A man — and his truck — have limits
Published 10:34 am Friday, August 21, 2015
I spent the first three days of this week living in fear and panic over an illness.
This was not something physically wrong with me or a member of my family, but rather my trusty 10-year-old, 159,525 miles on the odometer pickup decided to go and feel its age by developing a glitch in the worst place possible — the transmission.
This incident (rather, a series of incidents) happened while on my way to Saturday’s Tomahawk Tromp at Eagle Lake. The first assault hit when my transmission slipped into neutral as I was getting off Interstate 20 at the U.S. 61 North exit. The gears slipped twice more between the exit and Solid Rock Pentecostal Church, causing me much concern and forcing me to lighten my well-known lead foot on the accelerator.
I had no problems after the third incident, and my truck ran smoothly the rest of Saturday and Sunday. The real anxiety began when I began looking for transmission recalls for my year and make of truck and found what I was looking for.

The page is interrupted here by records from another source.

(* ===== verification/Reliable.v ===== *)
(** * What the controller's handlers answer when nothing goes wrong around them

    [api_step] is a computed Kubernetes: every request is carried out, an absent object
    is reported as such, and a helper pod has ended by the time it is looked at again,
    well or not as [outcome] says.  There the handlers not only are right when they
    answer: they do answer, with exactly the volume or snapshot asked for, having run
    exactly the helper pod of the request once and left no pod behind. *)
From S2P Require Import Prelude GoStrings Errors Objects Effects Config Validation Paths HelperPod HelperSpec.
From S2P Require Import LvmSim SimSpec Admission Controller ControllerSpec Container System.

(** The objects, the helper pods, the mutex, and the pods run so far, newest first. *)
Record kube := { k_objects : objects; k_pods : gmap string pod; k_locked : bool; k_ran : list pod }.

Definition already_exists_error : ext_error :=
  mkExt "already exists" false true false None None false false.

Section api.
Variable outcome : pod -> bool.
Variable now : Z.

Definition with_objects (s : kube) (o : objects) : kube :=
  {| k_objects := o; k_pods := k_pods s; k_locked := k_locked s; k_ran := k_ran s |}.
Definition with_pods (s : kube) (ps : gmap string pod) : kube :=
  {| k_objects := k_objects s; k_pods := ps; k_locked := k_locked s; k_ran := k_ran s |}.
Definition with_lock (s : kube) (b : bool) : kube :=
  {| k_objects := k_objects s; k_pods := k_pods s; k_locked := b; k_ran := k_ran s |}.

(** The pod after its container has ended. *)
Definition finished (p : pod) : pod :=
  set_status p (ended (if outcome p then 0 else 1)) (pod_deletion p).

Definition runs_pod (s : kube) (p : pod) : kube :=
  {| k_objects := k_objects s; k_pods := <[pod_name p := finished p]> (k_pods s);
     k_locked := k_locked s; k_ran := p :: k_ran s |}.

Definition get_of {A} (m : gmap string A) (n : string) : result ext_error (option A) :=
  match m !! n with Some v => Ok (Some v) | None => Err not_found_error end.
(** * Patroni daemon core ([patroni/__init__.py])

    A shallow embedding of the control loop of the Patroni daemon: tag
    derivation, dynamic-configuration bootstrap, configuration reload, the
    drift-corrected scheduler and the pause-aware shutdown sequence.

    The collaborators of the daemon ([Config], the DCS client, [Postgresql],
    [RestApiServer], [Ha], [time], [logging]) live in other modules.  They are
    represented by an environment that answers every call as a function of
    the history of calls issued so far; each call may return or raise, as any
    Python call may.  The daemon's own fields are threaded as explicit state.

    Timestamps and durations of the daemon are exact integers
    (microseconds).  What hangs on the rounding of doubles is stated on
    [schedule_next_run_double], the scheduler with the arithmetic of the
    interpreter. *)

From Stdlib Require Import ZArith String List Lia Floats.
From stdpp Require Import base option list gmap strings fin_maps.

Local Open Scope string_scope.
Local Open Scope list_scope.
Local Open Scope Z_scope.

(** ** Python values *)

(** The values a YAML configuration or a cluster record can hold
    (floats left out). *)
#[warnings="-register-all"]
Inductive PyVal : Type :=
| PyNone
| PyBool (b : bool)
| PyInt (z : Z)
| PyStr (s : string)
| PyList (l : list PyVal)
| PyDict (d : gmap string PyVal).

Folks, too much knowledge can be dangerous thing, especially when you’re talking about automobile repairs.
What I found was not a recall but several stories on a class action suit against the manufacturer of my truck for a defect involving coolant from the radiator leaking into the transmission and severely damaging the gears in the system.
Since my truck had too many miles to qualify to the factory repairs under the consent decree, I saw what it could cost me, and I didn’t like the four-figure price tag. I took an extra blood pressure pill, and spent Sunday wearing out a kneeler in church and talking nicely to my truck.
Monday morning my truck went into the shop. After three calls with the mechanic I learned several things: He could not duplicate my problem, the transmission fluid was not contaminated, they couldn’t find what caused the gears to drop into neutral, and “you can pick it up tomorrow.”
The good news was a major weight off my shoulders. I was having two nights of sleeplessness worrying I would have to buy a new vehicle and my new ride would be a tiny little car, and the potential of having to look up at the world instead of down on it was scary.
My truck is back and behaving. I wrote in a previous column that I love my truck, which is the third I’ve owned, and how happy I was with the performance of all three.
There was once a time when I did my own car repairs. I never touched transmissions, based on Clint Eastwood’s famous line in the movie “Magnum Force,” that “a man’s got to know his limitations.” Time, technology, two cases of carpal tunnel syndrome and the onset of arthritis in a couple of fingers long ago stopped my attempts at auto repair, but the old habit of listening for that knock in the motor has never left.
In this case, I’m glad it’s one of the few habits I still have.
I’m sure as time goes on, my truck will have other maladies that will put it in the hands of a mechanic. My only fear is that its age and high mileage will reach a point where someday we’ll have to part. That time will hurt.